Mohamed Harbi (born June 16, 1933) is an Algerian historian who was a member of the FLN during the Algerian War of Independence.

Mohamed Harbi was born in 1933 into a wealthy family in El Harrouch, Algeria. At the age of 15, he joined the MTLD (ex.PPA). According to his later memoirs, Harbi lived underground in France and gathered support for the Algerian independence. 1954-1962 he was in a prominent position in the FLN.

After the Algerian War of Independence, he became an advisor to new president, Ahmed Ben Bella and later a member of his cabinet. Harbi's Marxism was fiercely opposed by many veterans of the war, as well as by the army. According to his memoirs, Harbi tried to resist the increasingly authoritarian approach of the new government and urged Ben Bella to arm the people to avert a military coup. He believed, like many Marxists in his generation, that popular militias were needed to revolutionize society as well as resist the impending coup. However, his own insistence on Marxist dogma helped fuel popular as well as political opposition toward him, which culminated in the very coup he had feared.

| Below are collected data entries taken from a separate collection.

(* ===== verification/ArtifactClaims.v ===== *)
(** From the bytes of a file to the device: the plan of the reads, the tables of loaded objects, and the claims
    on a whole load. *)
From stdpp Require Import strings gmap sorting.
From S2P Require Import Prelude Tensor Layout StorageLayouts ArtifactReader ArtifactBinder ArtifactLoad ArtifactStream.

(** * The order of the ranges *)
Definition source_apart (r r' : CopyRange) : Prop := cr_source_end r <= cr_source_begin r' \/ cr_source_end r' <= cr_source_begin r.

Lemma StronglySorted_ordered l : StronglySorted range_le l -> Forall (fun r => cr_source_begin r < cr_source_end r) l ->
  (forall l1 a l2 b l3, l = l1 ++ a :: l2 ++ b :: l3 -> source_apart a b) -> ordered l.
Proof.
  induction 1 as [|r l Hs IH Hr]; intros Hp Ha; [done|]. apply Forall_cons_1 in Hp as [Hr0 Hp]. cbn. split; [done|]. split.
  - rewrite Forall_forall in Hr, Hp |- *. intros r' Hin. specialize (Hr r' Hin). specialize (Hp r' Hin). unfold range_le in Hr. cbn in Hp.
    apply list_elem_of_split in Hin as (l2 & l3 & ->). destruct (Ha [] r l2 r' l3 eq_refl) as [? | ?]; [done|]. lia.
  - apply IH; [done|]. intros l1 a l2 b l3 ->. by apply (Ha (r :: l1) a l2 b l3).
Qed.

Fixpoint all_source_apart (l : list CopyRange) : Prop :=
  match l with
  | [] => True
  | r :: l' => Forall (source_apart r) l' /\ all_source_apart l'
  end.

Lemma all_source_apart_perm l k : l ≡ₚ k -> all_source_apart l -> all_source_apart k.
Proof.
  assert (Hsym : forall a b, source_apart a b -> source_apart b a) by (intros a b []; [by right|by left]).
  induction 1 as [|x l k Hp IH|x y l|l k m _ IH1 _ IH2]; [done| | |by auto]; cbn.
  - intros [Hf Ha]. split; [by rewrite <- Hp|by apply IH].
  - intros ([Hxy Hx]%Forall_cons_1 & Hy & Ha). split; [|done]. apply Forall_cons_2; [by apply Hsym|done].
Qed.

Lemma all_source_apart_pair l l1 a l2 b l3 : all_source_apart l -> l = l1 ++ a :: l2 ++ b :: l3 -> source_apart a b.
Proof.
  revert l1. induction l as [|r l IH]; intros l1 Ha E; [by destruct l1|]. destruct Ha as [Hr Ha]. destruct l1 as [|x l1]; injection E as <- E.
  - rewrite Forall_forall in Hr. apply Hr. rewrite E. set_solver.
  - by apply (IH l1).
Qed.

#[local] Instance range_le_trans : Transitive range_le.
Proof. intros a b c. unfold range_le. lia. Qed.
#[local] Instance range_le_total : Total range_le.
Proof. intros a b. unfold range_le. lia. Qed.

Lemma sort_ranges_ordered l : Forall (fun r => cr_source_begin r < cr_source_end r) l -> all_source_apart l ->
  ordered (sort_ranges l) /\ sort_ranges l ≡ₚ l.
Proof.
  intros Hp Ha. assert (Hperm : sort_ranges l ≡ₚ l) by apply merge_sort_Permutation. split; [|done]. apply StronglySorted_ordered.
  - apply (StronglySorted_merge_sort range_le).
  - by rewrite Hperm.
  - intros l1 a l2 b l3 E. apply (all_source_apart_pair (sort_ranges l) l1 a l2 b l3); [|done]. by apply (all_source_apart_perm l).
Qed.

Lemma ordered_check_disjoint l : ordered l -> check_disjoint l = Ok tt.
Proof.
  induction l as [|a l IH]; intros Ho; [done|]. destruct Ho as (Ha & Hf & Ho). specialize (IH Ho). destruct l as [|b l]; [done|].
  cbn [check_disjoint]. apply Forall_cons_1 in Hf as [Hb _]. cbn in Hb. by rewrite (proj2 (Z.ltb_ge _ _)) by done.
Qed.

(** * The spans *)
Section Spans.
Context (file : list Z) (Hfile : vsize file + 4096 <= I64_MAX).

Lemma separated_snoc l s : separated (l ++ [s]) <-> separated l /\ Forall (fun a => round_up (rs_end a) 4096 < rs_begin s) l.
Proof.
  induction l as [|a l IH]; cbn.
  - split; [intros _; split; [done|apply Forall_nil_2]|intros _; split; [apply Forall_nil_2|done]].
  - rewrite IH, Forall_app, !Forall_cons, Forall_nil. naive_solver.
Qed.

(** The spans so far, last first, cover the ranges so far. *)
Record spans_inv (acc : list ReadSpan) (seen : list CopyRange) : Prop := {
  si_sound : Forall (span_sound file) acc;
  si_separated : separated (reverse acc);
  si_cover : Forall (fun r => Exists (in_span r) acc) seen;
  si_last : match acc with [] => seen = [] | back :: _ => exists r, r ∈ seen /\ cr_source_end r = rs_end back end;
}.

Lemma align_down_spec v : (4096 | align_down v 4096) /\ align_down v 4096 <= v < align_down v 4096 + 4096.
Proof.
  unfold align_down. split; [apply Z.divide_factor_r|]. pose proof (Z.div_mod v 4096 ltac:(lia)).
  pose proof (Z.mod_pos_bound v 4096 ltac:(lia)). lia.
Qed.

In June 1965 Houari Boumedienne seized power and arrested Ben Bella. Two months later Harbi was also imprisoned. For the next six years he was transferred between prisons until he was placed in house arrest in 1971. In 1973 he escaped to Tunisia with a false Turkish passport and from there moved to Paris.

In France, Harbi began to teach political science in the University of Paris.

During his house arrest, Harbi had begun to write the history of the independence movement and in 1975 published a book The history of FLN. His inside view of the movement was not the one FLN cherished and he began to receive death threats from three sides; Algerian secret police, Algerian Islamic militants and French ultra nationalists.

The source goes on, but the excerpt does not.